[Stored items]

(** * quickwit-ui: the read-only JSON viewer component [JsonEditor]

    A shallow embedding of [quickwit-ui/src/components/JsonEditor.tsx] in
    its two revisions (the line-count estimate and the measured content
    height), together with the parts of the JavaScript platform that the
    component calls: Number values (IEEE 754 binary64), [Math.min], the
    conversion of a Number to a String, [JSON.stringify] with a two-space
    gap, [JSON.parse], one-shot timers, and the Monaco handles the mount
    callbacks receive.  The file that holds the earlier revision begins
    with the shell script that installs the build tools; it is embedded
    as well, over a machine that answers its commands. *)

From Stdlib Require Import ZArith NArith QArith Qround List Bool Lia Floats Ascii String.
From Stdlib Require Uint63.
From stdpp Require Import gmap strings.

Set Warnings "-inexact-float,-register-all".
Local Open Scope Z_scope.
Import ListNotations.

(* ===================================================================== *)
(** * Strings                                                             *)
(* ===================================================================== *)

(** A JavaScript String is a sequence of UTF-16 code units. *)
Module Str.
Local Open Scope N_scope.

Abbreviation code_unit := N.
Abbreviation JsString := (list code_unit).

(** A String of characters below U+0100, from its Rocq literal. *)
Definition utf16 (s : string) : JsString :=
  map N_of_ascii (list_ascii_of_string s).

(** The Rocq string of a String of such characters. *)
Definition string_of_units (s : JsString) : string :=
  string_of_list_ascii (map ascii_of_N s).

End Str.

(* ===================================================================== *)
(** * Number values                                                       *)
(* ===================================================================== *)

(** A JavaScript Number is an IEEE 754 binary64 value: Rocq's primitive
    [float].  [Prim2SF] exposes sign, mantissa and exponent. *)
Module Number.
Import Str.

Abbreviation number := float.

(** Structural comparison of specification floats (same sign, mantissa and
    exponent), as opposed to the IEEE comparison [SFeqb]. *)
Definition SF_same (a b : spec_float) : bool :=
  match a, b with
  | S754_zero s1, S754_zero s2 => Bool.eqb s1 s2
  | S754_infinity s1, S754_infinity s2 => Bool.eqb s1 s2
  | S754_nan, S754_nan => true
  | S754_finite s1 m1 e1, S754_finite s2 m2 e2 =>
      Bool.eqb s1 s2 && Pos.eqb m1 m2 && Z.eqb e1 e2
  | _, _ => false
  end.

(** The Number value for a mathematical value (ECMA-262's conversion of
    a real to the nearest binary64, ties to even).  The rational is
    reduced first, so that equal rationals round alike by construction;
    the rounding itself is the division of the specification floats. *)
Definition round_Q (q : Q) : spec_float :=
  let r := Qred q in
  match Qnum r with
  | Z0 => S754_zero false
  | Zpos p => SFdiv prec emax (S754_finite false p 0) (S754_finite false (Qden r) 0)
  | Zneg p => SFdiv prec emax (S754_finite true p 0) (S754_finite false (Qden r) 0)
  end.

Definition Q10 : Q := 10 # 1.

(** The mathematical value [s * 10^t] of a decimal. *)
Definition Q_of_decimal (s : N) (t : Z) : Q :=
  match t with
  | Zneg p => Z.of_N s # (10 ^ p)%positive
  | _ => inject_Z (Z.of_N s * 10 ^ t)
  end.

(** The mathematical value [m * 2^e] of a finite binary64. *)
Definition Q_of_binary (m : positive) (e : Z) : Q :=
  match e with
  | Zneg p => Zpos m # (2 ^ p)%positive
  | _ => inject_Z (Zpos m * 2 ^ e)
  end.

(** ** Number::toString, radix 10 *)

(** The decimal digits of a natural number, most significant first, as
    code units. *)
Fixpoint digits_fuel (fuel : nat) (n : N) (acc : JsString) : JsString :=
  match fuel with
  | O => acc
  | S f =>
      let acc' := (48 + n mod 10)%N :: acc in
      if (n <? 10)%N then acc' else digits_fuel f (n / 10)%N acc'
  end.

Definition digits_of (n : N) : JsString :=
  digits_fuel (S (N.to_nat (N.log2 n))) n [].

(** Dropping the trailing zeros of the digit string [s], counting them
    into the exponent. *)
Fixpoint strip_zeros (fuel : nat) (s : N) (t : Z) : N * Z :=
  match fuel with
  | O => (s, t)
  | S f =>
      if (N.eqb s 0 || negb (N.eqb (s mod 10) 0))%bool then (s, t)
      else strip_zeros f (s / 10)%N (t + 1)
  end.

Definition normal_decimal (s : N) (t : Z) : N * Z :=
  strip_zeros (S (N.to_nat (N.log2 s))) s t.

(** The decimal exponent [n] with [10^(n-1) <= v < 10^n], found from a
    binary estimate and corrected upward and downward. *)
Fixpoint magnitude_up (fuel : nat) (v : Q) (n : Z) : Z :=
  match fuel with
  | O => n
  | S f => if Qle_bool (Qpower Q10 n) v then magnitude_up f v (n + 1) else n
  end.

Fixpoint magnitude_down (fuel : nat) (v : Q) (n : Z) : Z :=
  match fuel with
  | O => n
  | S f => if Qle_bool (Qpower Q10 (n - 1)) v then n else magnitude_down f v (n - 1)
  end.

Definition magnitude (m : positive) (e : Z) : Z :=
  let v := Q_of_binary m e in
  let l2 := Z.log2 (Zpos m) + e in
  let est := (l2 * 30103) / 100000 in
  magnitude_down 700 v (magnitude_up 700 v est).

(** Whether the decimal [s * 10^t] converts to the Number [x]. *)
Definition converts_to (x : spec_float) (d : N * Z) : bool :=
  SF_same (round_Q (Q_of_decimal (fst d) (snd d))) x.

(** The search of ECMA-262 [Number::toString] step 5: the least number of
    digits [k] for which some [k]-digit decimal converts to [x]; of the
    two [k]-digit neighbours of the exact value the closer one, and the
    even one on a tie. *)
Fixpoint shortest (fuel : nat) (x : spec_float) (v : Q) (n0 : Z) (k : Z)
  : option (N * Z) :=
  match fuel with
  | O => None
  | S f =>
      let t := n0 - k in
      let scaled := (v / Qpower Q10 t)%Q in
      let lo := Z.to_N (Qfloor scaled) in
      let hi := (lo + 1)%N in
      let dlo := normal_decimal lo t in
      let dhi := normal_decimal hi t in
      match converts_to x dlo, converts_to x dhi with
      | true, true =>
          match Qcompare (scaled + scaled) (inject_Z (Z.of_N lo + Z.of_N hi)) with
          | Lt => Some dlo
          | Gt => Some dhi
          | Eq => if N.even lo then Some dlo else Some dhi
          end
      | true, false => Some dlo
      | false, true => Some dhi
      | false, false => shortest f x v n0 (k + 1)
      end
  end.

(** The exact decimal expansion of [m * 2^e]. *)
Definition exact_decimal (m : positive) (e : Z) : N * Z :=
  match e with
  | Zneg p => normal_decimal (Npos m * 5 ^ Npos p) e
  | _ => normal_decimal (Npos m * 2 ^ Z.to_N e) 0
  end.

(** The digits [s] and the exponent [t] of the finite positive value
    [m * 2^e]: the result of the search over one to seventeen digits
    (seventeen always suffice for a binary64); the exact expansion, which
    converts to the value as well, makes the definition total. *)
Definition decimal_of (m : positive) (e : Z) : N * Z :=
  let x := S754_finite false m e in
  match shortest 17 x (Q_of_binary m e) (magnitude m e) 1 with
  | Some d => d
  | None => exact_decimal m e
  end.

Definition zeros (n : Z) : JsString := repeat 48%N (Z.to_nat n).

**What to produce:**
Look through the entries above and copy each line that has "Local" in it.

**Task output:**
Local Open Scope Z_scope.
Local Open Scope N_scope.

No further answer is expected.